Note publique d'information : L’autophagie est un mécanisme cellulaire complexe, nécessitant plus de 40 protéines
ATGs (AuTophaGy related), impliqué dans le maintien de l’homéostasie cellulaire. Sa
dérégulation a été décrite comme une cause possible de la tumorigénèse. Nos travaux
ont montré dans une cohorte de 80 patientes atteintes de cancer du sein, que l’expression
du gène codant la protéine ATG9A, jouant un rôle dans les étapes précoces de l’autophagie,
est plus importante dans les tissus cancéreux des patientes de type triple négatif.

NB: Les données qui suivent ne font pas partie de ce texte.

(** * ChainBot backend services: a shallow embedding and its properties

    The development follows four services of [chainbot/backend/app/services]:

    - [workflow_orchestrator.py]: template interpolation, condition
      evaluation, the step handlers, the sequential driver and the cycle
      check of visual workflows;
    - [audit.py]: redaction of audit metadata;
    - [agent_brain.py]: provider selection and the conversation store;
    - [websocket_manager.py]: the connection registry and its broadcasts.

    Part I holds the model, Part II the lemmas and theorems.

    Python values are modelled by the type [value]; a Python [dict] keeps its
    insertion order, so it is an association list with unique keys.  Python
    strings are modelled as byte strings (the ASCII fragment of [str]); floats
    are left out.  Exceptions are explicit: fallible code returns a [result],
    stateful code threads its state. *)

From Stdlib Require Import ZArith Ascii String List Lia.
From stdpp Require Import base tactics option list strings gmap pretty.

Open Scope string_scope.
Set Warnings "-register-all,-clear-no-such-hyp".

(* ===================================================================== *)
(** * Part I: the model                                                   *)
(* ===================================================================== *)

(** ** Python values and exceptions *)

(** An exception: its class name and its message. *)
Record exn : Type := Exn { exn_class : string; exn_msg : string }.

Inductive value : Type :=
| VNone
| VBool (b : bool)
| VInt (n : Z)
| VStr (s : string)
| VList (items : list value)
| VDict (entries : list (string * value))
| VError (e : exn).   (* an exception object kept as data (asyncio.gather) *)

(** An insertion-ordered [dict] with string keys. *)
Definition dict : Type := list (string * value).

Afin d’étudier le rôle d’ATG9A dans la lignée de cancer du sein triple négatif MDA-MB-436,
nous avons développé deux modèles d’extinction du gène ATG9A à l’aide de sh-ARN ou
de la technique CRISPR-Cas9. Ces modèles d’extinction présentent un blocage de l’autophagie
via une diminution de la dégradation des autophagosomes. Nous avons également montré
une inhibition des phénotypes cancéreux in vitro et in vivo des cellules sh-ATG9A
comparé aux cellules contrôles. Cependant, nous n’avons observé aucune différence
de phénotypes cancéreux entre le modèle CRISPR-Cas9, contrairement au modèle sh-RNA,
nous avons émis l’hypothèse que l’ARNm d’ATG9A pourrait jouer un rôle dans la maintenance
des phénotypes cancéreux via l’expression d’une isoforme de la protéine ATG9A, exprimée
après mutation de la séquence d’ATG9A par le système CRISPR-Cas9 ou via son interaction
avec des ARN non codants régulateurs. Si cette hypothèse est confirmée, cet ARNm pourrait
devenir une cible thérapeutique dans les cancers du sein triple négatif pour lesquels
aucune thérapie ciblée n’existe actuellement.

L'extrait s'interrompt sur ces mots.